# WORK ORDER:
Check every line of the material for the word "None". Copy those that have it.

# RECORD EXCERPTS:
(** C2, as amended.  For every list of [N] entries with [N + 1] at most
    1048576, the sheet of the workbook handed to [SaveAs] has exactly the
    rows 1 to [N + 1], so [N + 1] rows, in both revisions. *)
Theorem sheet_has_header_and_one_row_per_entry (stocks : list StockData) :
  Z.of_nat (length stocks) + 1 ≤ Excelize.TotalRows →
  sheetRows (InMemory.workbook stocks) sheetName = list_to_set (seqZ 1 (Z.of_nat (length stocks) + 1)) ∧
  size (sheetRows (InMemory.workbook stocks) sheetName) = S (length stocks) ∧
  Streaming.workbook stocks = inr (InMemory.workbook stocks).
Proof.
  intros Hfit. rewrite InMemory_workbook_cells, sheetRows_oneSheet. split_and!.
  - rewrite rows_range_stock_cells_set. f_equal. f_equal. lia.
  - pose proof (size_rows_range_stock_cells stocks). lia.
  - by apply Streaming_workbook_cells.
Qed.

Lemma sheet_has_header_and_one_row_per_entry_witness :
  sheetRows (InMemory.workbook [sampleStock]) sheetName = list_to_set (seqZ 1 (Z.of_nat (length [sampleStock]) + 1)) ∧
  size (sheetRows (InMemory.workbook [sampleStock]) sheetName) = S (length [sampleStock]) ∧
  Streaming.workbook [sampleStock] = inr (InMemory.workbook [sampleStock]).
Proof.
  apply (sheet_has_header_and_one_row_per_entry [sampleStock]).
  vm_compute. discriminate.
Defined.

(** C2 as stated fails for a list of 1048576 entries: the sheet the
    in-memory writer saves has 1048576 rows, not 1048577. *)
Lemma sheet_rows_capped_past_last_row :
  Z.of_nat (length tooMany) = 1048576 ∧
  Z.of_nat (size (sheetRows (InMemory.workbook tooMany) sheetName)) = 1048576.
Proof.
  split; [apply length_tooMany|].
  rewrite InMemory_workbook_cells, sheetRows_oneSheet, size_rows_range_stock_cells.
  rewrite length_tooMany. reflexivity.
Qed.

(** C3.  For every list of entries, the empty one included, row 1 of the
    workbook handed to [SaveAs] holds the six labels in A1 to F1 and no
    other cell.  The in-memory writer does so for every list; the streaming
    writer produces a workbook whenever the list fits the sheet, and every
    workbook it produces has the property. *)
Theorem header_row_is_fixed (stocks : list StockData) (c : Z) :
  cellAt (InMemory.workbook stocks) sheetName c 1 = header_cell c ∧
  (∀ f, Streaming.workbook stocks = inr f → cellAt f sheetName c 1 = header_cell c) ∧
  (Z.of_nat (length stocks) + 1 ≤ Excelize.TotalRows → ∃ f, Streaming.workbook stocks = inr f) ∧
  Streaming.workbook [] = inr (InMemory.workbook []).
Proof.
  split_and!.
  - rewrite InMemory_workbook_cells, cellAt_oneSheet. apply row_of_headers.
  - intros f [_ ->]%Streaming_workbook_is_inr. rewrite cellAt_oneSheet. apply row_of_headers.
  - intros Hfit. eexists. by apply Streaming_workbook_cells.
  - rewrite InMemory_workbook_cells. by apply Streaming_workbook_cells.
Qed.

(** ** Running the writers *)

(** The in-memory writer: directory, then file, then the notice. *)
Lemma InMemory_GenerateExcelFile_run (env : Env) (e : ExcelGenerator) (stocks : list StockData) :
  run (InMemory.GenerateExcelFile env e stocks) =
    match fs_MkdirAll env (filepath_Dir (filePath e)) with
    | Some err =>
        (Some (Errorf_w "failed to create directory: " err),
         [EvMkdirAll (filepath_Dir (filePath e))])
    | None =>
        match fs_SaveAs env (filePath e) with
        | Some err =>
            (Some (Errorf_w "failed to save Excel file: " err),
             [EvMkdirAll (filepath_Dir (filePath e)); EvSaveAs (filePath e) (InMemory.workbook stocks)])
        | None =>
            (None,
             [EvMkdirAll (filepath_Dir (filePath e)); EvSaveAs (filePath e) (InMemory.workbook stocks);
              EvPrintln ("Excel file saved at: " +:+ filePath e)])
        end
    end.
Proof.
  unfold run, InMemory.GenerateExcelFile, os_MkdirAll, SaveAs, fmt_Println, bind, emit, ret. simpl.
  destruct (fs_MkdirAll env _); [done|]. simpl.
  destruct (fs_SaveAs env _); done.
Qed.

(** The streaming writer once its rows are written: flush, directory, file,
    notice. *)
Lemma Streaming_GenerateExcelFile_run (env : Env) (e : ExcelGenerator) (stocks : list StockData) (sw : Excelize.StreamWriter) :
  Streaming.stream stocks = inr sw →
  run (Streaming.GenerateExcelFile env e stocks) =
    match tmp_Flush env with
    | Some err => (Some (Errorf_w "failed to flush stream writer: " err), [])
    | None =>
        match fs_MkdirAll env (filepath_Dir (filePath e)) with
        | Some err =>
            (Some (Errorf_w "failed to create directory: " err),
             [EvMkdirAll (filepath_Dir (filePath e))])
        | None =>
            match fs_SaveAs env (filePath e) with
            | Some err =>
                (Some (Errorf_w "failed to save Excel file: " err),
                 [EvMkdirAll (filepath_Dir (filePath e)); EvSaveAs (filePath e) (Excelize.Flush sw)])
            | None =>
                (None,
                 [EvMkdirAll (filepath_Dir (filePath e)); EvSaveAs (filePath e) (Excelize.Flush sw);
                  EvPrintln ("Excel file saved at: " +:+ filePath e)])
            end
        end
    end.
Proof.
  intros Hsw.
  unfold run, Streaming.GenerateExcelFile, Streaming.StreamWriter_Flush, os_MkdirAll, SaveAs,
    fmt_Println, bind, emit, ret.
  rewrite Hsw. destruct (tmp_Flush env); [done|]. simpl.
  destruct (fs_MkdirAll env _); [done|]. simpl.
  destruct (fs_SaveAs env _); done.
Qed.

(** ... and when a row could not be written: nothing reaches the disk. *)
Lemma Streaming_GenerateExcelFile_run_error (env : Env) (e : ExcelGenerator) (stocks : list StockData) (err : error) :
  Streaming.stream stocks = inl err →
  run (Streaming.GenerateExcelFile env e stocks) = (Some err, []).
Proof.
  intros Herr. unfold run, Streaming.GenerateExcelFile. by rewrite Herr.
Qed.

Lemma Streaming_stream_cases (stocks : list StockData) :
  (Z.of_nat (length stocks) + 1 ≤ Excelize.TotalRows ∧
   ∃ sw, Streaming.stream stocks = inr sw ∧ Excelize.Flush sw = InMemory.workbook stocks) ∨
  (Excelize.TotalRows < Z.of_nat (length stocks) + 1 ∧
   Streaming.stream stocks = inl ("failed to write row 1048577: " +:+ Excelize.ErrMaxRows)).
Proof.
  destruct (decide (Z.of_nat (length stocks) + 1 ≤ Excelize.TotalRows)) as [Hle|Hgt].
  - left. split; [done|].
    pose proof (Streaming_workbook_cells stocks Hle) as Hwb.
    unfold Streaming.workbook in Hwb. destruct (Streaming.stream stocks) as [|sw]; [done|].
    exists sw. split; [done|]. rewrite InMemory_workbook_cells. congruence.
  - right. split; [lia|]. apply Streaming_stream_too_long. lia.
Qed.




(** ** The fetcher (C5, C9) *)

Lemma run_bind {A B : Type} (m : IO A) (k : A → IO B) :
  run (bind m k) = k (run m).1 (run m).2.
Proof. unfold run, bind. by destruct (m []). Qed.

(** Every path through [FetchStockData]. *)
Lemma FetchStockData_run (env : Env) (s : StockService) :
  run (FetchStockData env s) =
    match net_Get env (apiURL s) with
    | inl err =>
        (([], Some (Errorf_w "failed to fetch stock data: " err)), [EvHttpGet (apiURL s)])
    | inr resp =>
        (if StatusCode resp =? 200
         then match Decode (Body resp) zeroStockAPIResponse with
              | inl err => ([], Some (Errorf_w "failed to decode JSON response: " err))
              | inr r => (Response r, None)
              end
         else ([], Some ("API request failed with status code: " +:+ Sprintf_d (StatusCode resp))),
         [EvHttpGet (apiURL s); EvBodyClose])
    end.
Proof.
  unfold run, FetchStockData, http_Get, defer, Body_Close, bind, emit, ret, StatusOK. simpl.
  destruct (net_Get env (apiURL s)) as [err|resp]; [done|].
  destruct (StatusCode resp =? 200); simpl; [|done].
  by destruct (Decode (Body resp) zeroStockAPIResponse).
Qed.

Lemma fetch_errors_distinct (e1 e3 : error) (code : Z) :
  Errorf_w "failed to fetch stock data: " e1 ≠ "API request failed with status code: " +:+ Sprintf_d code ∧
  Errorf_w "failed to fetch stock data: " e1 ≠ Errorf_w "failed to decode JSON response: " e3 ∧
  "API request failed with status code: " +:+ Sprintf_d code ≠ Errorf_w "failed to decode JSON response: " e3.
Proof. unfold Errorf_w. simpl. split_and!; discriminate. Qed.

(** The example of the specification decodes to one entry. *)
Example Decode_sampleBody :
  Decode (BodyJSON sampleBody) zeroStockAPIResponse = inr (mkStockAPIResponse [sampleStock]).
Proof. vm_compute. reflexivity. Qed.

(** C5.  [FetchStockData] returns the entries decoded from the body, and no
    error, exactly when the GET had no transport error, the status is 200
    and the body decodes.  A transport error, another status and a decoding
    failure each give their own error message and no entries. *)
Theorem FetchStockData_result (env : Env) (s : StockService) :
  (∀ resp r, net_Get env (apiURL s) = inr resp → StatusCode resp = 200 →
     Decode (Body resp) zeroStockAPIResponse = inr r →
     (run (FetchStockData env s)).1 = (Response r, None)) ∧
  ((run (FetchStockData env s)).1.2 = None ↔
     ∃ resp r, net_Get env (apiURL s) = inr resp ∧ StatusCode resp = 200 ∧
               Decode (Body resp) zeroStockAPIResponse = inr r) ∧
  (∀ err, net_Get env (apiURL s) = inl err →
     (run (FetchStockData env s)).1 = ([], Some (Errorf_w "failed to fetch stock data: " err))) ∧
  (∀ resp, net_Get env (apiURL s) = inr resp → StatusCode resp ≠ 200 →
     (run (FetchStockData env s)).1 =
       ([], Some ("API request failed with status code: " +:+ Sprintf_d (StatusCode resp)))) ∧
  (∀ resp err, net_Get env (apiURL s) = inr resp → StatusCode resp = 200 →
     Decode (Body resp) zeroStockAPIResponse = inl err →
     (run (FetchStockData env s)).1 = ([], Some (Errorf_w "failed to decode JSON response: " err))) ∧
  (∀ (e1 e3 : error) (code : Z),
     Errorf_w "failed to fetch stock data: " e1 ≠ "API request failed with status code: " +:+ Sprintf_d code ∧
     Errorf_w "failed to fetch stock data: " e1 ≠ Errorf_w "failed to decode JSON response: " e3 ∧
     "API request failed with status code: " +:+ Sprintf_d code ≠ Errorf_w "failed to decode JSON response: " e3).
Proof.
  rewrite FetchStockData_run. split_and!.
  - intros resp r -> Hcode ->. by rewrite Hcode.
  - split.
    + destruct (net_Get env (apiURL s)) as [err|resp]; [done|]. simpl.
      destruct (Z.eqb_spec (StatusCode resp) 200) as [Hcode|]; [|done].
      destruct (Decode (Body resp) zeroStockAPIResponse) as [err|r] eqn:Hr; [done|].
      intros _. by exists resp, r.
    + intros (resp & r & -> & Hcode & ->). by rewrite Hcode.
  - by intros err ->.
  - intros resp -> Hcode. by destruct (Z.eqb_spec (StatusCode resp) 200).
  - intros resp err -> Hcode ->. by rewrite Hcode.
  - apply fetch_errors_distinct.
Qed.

# SOLUTION:
    | None =>
        | None =>
            (None,
    | None =>
        | None =>
            | None =>
                (None,
              | inr r => (Response r, None)
     (run (FetchStockData env s)).1 = (Response r, None)) ∧
  ((run (FetchStockData env s)).1.2 = None ↔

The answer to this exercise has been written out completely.